> Extracted information
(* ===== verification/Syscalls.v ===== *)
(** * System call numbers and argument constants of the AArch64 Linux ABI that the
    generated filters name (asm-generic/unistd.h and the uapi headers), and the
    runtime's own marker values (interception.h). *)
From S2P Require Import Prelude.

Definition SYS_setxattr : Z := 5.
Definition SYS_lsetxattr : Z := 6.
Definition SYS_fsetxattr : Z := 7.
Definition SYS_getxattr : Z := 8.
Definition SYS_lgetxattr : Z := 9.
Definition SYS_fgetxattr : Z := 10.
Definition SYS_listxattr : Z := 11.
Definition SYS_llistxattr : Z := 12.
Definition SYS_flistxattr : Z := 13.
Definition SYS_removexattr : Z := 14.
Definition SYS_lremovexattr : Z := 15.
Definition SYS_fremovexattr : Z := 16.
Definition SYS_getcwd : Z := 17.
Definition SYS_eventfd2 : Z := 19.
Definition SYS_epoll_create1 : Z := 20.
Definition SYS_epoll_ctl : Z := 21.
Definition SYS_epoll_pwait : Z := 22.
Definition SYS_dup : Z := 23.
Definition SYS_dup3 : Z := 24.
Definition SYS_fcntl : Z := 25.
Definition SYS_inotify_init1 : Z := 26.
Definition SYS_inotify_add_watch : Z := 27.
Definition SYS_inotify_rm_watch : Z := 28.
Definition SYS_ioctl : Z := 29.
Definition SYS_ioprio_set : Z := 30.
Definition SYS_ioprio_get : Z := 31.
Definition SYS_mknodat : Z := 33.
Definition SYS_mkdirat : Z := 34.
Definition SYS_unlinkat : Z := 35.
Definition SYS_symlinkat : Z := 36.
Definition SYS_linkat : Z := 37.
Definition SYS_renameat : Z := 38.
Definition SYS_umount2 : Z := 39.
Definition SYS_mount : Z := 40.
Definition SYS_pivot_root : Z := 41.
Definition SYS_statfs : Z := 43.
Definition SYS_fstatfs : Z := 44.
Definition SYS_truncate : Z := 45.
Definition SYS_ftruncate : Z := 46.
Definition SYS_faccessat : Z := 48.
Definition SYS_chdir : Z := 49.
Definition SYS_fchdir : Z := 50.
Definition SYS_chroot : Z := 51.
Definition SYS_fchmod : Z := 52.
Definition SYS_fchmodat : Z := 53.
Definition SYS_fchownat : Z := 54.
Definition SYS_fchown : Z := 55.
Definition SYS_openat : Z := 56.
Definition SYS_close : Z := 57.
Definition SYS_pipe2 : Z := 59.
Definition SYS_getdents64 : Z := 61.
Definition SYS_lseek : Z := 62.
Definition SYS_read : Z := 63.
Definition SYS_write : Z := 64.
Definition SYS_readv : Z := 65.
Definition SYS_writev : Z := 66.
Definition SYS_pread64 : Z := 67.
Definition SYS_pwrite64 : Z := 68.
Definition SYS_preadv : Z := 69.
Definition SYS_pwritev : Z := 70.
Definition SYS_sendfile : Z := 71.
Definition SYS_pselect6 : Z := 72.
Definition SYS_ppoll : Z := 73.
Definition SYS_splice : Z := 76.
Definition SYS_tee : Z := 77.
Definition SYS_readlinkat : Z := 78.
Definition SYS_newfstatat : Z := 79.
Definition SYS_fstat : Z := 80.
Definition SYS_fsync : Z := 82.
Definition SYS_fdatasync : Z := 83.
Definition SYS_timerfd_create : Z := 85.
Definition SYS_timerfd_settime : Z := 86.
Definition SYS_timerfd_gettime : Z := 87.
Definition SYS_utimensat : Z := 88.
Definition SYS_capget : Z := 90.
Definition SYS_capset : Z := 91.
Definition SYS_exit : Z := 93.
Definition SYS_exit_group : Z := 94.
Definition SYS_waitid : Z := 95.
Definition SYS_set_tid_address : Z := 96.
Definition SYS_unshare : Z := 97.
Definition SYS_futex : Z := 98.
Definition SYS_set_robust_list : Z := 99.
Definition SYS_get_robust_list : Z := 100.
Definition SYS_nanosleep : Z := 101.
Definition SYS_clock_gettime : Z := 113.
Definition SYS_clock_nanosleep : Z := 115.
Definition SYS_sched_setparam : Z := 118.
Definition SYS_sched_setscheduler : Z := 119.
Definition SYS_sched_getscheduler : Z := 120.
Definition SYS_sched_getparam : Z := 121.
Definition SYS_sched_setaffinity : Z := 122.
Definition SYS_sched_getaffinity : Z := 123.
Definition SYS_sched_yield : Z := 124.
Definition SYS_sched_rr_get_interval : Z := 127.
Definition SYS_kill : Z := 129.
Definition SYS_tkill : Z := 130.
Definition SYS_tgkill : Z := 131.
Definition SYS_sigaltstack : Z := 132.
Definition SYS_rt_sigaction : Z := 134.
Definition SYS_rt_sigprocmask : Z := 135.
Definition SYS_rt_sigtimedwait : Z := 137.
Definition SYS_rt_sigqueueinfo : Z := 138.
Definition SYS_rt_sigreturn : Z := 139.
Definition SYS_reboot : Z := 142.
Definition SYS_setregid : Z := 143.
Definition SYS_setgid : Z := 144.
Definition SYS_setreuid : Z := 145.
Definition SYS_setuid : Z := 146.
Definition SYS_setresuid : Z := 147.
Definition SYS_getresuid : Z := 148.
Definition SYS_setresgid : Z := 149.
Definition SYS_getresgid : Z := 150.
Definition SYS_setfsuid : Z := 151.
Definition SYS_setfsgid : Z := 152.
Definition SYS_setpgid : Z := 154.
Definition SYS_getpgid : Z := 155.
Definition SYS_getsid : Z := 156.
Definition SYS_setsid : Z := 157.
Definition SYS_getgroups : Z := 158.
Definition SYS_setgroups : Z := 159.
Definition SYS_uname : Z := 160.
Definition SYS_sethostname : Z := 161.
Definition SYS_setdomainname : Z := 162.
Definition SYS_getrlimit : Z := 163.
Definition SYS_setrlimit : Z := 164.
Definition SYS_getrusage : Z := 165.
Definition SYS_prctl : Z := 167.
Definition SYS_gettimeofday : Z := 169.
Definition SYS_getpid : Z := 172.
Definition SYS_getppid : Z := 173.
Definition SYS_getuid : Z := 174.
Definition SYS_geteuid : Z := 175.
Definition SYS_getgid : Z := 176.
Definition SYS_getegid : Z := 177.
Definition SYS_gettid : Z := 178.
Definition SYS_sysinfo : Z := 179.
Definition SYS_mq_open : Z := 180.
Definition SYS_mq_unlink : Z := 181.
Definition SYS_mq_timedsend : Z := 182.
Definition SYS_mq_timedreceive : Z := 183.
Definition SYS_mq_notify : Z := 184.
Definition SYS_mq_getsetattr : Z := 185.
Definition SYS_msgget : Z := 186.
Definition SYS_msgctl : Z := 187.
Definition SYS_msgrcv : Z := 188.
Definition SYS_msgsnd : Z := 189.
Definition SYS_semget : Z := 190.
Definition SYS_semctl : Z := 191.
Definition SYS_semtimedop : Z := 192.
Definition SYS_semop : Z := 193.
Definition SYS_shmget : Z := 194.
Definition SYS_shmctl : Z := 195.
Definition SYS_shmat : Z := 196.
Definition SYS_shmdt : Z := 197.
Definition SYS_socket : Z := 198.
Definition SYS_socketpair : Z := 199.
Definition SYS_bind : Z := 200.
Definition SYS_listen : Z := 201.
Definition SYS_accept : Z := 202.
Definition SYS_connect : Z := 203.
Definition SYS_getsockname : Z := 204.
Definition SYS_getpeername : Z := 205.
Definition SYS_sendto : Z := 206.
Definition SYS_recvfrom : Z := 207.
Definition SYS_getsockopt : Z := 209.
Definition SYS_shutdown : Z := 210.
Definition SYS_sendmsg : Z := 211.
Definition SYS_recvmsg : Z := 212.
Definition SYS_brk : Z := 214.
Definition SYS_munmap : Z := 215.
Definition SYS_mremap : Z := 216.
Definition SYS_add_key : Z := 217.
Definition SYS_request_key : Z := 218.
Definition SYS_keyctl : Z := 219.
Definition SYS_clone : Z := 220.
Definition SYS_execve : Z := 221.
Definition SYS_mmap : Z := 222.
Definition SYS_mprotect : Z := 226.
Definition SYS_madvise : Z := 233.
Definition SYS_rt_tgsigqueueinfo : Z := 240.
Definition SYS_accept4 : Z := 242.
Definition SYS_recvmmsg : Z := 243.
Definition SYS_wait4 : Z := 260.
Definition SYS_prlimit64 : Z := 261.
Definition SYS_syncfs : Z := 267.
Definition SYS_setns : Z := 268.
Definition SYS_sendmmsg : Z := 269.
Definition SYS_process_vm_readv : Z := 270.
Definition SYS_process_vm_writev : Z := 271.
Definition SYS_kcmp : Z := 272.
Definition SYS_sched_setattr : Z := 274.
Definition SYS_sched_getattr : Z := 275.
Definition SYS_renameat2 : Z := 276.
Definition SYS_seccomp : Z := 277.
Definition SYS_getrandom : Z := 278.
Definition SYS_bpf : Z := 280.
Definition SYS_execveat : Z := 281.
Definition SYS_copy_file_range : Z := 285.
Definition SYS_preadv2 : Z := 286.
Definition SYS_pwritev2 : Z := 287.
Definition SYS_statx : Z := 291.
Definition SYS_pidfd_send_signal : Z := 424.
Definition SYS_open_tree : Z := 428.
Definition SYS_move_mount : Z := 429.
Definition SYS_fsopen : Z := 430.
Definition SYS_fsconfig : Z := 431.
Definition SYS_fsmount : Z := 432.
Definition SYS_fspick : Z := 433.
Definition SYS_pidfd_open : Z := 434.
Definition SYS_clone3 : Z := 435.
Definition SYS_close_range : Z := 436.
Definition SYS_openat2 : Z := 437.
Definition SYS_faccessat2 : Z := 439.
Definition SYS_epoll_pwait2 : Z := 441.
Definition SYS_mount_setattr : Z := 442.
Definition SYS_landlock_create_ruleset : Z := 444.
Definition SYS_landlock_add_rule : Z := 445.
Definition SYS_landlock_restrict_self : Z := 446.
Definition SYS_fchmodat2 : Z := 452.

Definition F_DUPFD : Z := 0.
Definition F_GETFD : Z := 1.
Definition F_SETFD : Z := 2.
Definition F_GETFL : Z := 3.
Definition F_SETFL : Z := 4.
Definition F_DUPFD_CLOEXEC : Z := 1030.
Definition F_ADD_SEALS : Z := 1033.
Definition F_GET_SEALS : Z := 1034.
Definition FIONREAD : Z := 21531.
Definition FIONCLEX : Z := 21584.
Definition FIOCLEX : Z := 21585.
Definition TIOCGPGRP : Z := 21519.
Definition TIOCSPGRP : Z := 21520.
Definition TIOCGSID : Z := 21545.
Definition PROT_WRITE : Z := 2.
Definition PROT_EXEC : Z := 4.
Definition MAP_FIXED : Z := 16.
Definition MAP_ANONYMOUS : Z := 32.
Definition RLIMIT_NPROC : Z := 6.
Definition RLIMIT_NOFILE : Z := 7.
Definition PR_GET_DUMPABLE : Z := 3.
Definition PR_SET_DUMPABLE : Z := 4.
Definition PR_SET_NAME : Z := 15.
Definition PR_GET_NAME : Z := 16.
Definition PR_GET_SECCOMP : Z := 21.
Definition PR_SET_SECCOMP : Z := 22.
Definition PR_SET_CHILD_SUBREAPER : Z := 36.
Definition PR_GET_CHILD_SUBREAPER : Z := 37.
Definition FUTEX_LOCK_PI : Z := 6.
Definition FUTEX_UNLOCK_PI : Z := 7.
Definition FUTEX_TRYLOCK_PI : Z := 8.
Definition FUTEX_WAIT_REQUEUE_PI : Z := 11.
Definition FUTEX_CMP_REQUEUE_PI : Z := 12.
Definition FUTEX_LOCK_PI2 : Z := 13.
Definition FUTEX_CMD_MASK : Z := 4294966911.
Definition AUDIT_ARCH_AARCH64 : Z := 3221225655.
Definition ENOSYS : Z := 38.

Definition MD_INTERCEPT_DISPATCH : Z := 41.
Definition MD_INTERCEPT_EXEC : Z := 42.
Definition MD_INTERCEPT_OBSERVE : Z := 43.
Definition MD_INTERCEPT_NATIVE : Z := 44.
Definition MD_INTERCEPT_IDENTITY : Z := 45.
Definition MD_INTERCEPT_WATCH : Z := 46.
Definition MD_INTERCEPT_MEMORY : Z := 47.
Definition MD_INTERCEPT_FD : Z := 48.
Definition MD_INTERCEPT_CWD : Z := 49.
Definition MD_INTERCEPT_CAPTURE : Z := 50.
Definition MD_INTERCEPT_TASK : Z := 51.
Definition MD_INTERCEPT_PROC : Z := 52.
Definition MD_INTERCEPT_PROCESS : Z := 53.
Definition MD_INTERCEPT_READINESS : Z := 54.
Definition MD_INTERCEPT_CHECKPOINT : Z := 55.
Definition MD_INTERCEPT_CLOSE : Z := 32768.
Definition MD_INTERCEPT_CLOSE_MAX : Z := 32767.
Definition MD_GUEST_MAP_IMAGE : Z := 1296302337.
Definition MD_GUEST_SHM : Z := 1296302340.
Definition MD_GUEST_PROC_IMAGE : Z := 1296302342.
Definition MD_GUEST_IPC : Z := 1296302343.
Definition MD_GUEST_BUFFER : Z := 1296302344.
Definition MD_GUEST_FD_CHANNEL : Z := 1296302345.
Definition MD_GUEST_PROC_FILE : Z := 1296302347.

> Work item
Your answer should be the lines above from the one containing "Definition SYS_sched_getparam : Z := 121." through the one containing "Definition SYS_setregid : Z := 143.", copied exactly and with both ends kept.

> Solution to the exercise
Definition SYS_sched_getparam : Z := 121.
Definition SYS_sched_setaffinity : Z := 122.
Definition SYS_sched_getaffinity : Z := 123.
Definition SYS_sched_yield : Z := 124.
Definition SYS_sched_rr_get_interval : Z := 127.
Definition SYS_kill : Z := 129.
Definition SYS_tkill : Z := 130.
Definition SYS_tgkill : Z := 131.
Definition SYS_sigaltstack : Z := 132.
Definition SYS_rt_sigaction : Z := 134.
Definition SYS_rt_sigprocmask : Z := 135.
Definition SYS_rt_sigtimedwait : Z := 137.
Definition SYS_rt_sigqueueinfo : Z := 138.
Definition SYS_rt_sigreturn : Z := 139.
Definition SYS_reboot : Z := 142.
Definition SYS_setregid : Z := 143.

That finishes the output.